Take the lines below between the one holding "it: [n] wraps" and the one holding "(** ** Colours and geometry *)", inclusive, and copy them exactly. Add nothing.

================

(* ===== verification/UI.v ===== *)
(** * Presentation: the Gio user interface ([src/pkg/ui/game_ui.go], [src/pkg/ui/player_ui.go])

    [GameUI] holds a pointer to the live table, six buttons, a slider
    and the bet amount.  Every frame [Layout] records the drawing
    operations of the table (community cards, the acting player's
    labels, the buttons and the slider) and then runs
    [handleButtonClicks], which calls [ProcessAction] through the
    pointer once per clicked button and recomputes the bet amount from
    the slider.  [PlayerUI] draws one seat.

    The model keeps the operations the code records ([paint.FillShape],
    [op.Offset], [paint.ColorOp], text labels, buttons and the slider) in
    the order it records them, as a list of [Op]; the placement that
    Gio's [layout.Flex] and [layout.Inset] add around each child is not
    modelled.  A [widget.Clickable] is its count of pending clicks,
    [Clicked] takes one.  [float32] values are those of [Float32]:
    [float32(player.Chips)] and the product by the slider's value are
    rounded to the nearest [float32], and [int(...)] truncates towards
    zero.  [string(rune(n))] is modelled as Go defines
    it: [n] wraps to 32 bits and the rune is encoded in UTF-8, invalid
    code points as U+FFFD. *)

From stdpp Require Import gmap pretty.
From S2P Require Import Prelude Float32 Card Player Hand Game Betting Store.

Module UI.
Import Game Store.
Open Scope Z_scope.
#[local] Existing Instance Deck.Card_inhabited.

(** ** Colours and geometry *)

(** [color.NRGBA] *)
Record NRGBA := MkNRGBA { R : Z; G : Z; B : Z; A : Z }.

#[export] Instance NRGBA_eq_dec : EqDecision NRGBA.
Proof. solve_decision. Defined.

================

**EXERCISE SOLUTION:**
    it: [n] wraps to 32 bits and the rune is encoded in UTF-8, invalid
    code points as U+FFFD. *)

From stdpp Require Import gmap pretty.
From S2P Require Import Prelude Float32 Card Player Hand Game Betting Store.

Module UI.
Import Game Store.
Open Scope Z_scope.
#[local] Existing Instance Deck.Card_inhabited.

(** ** Colours and geometry *)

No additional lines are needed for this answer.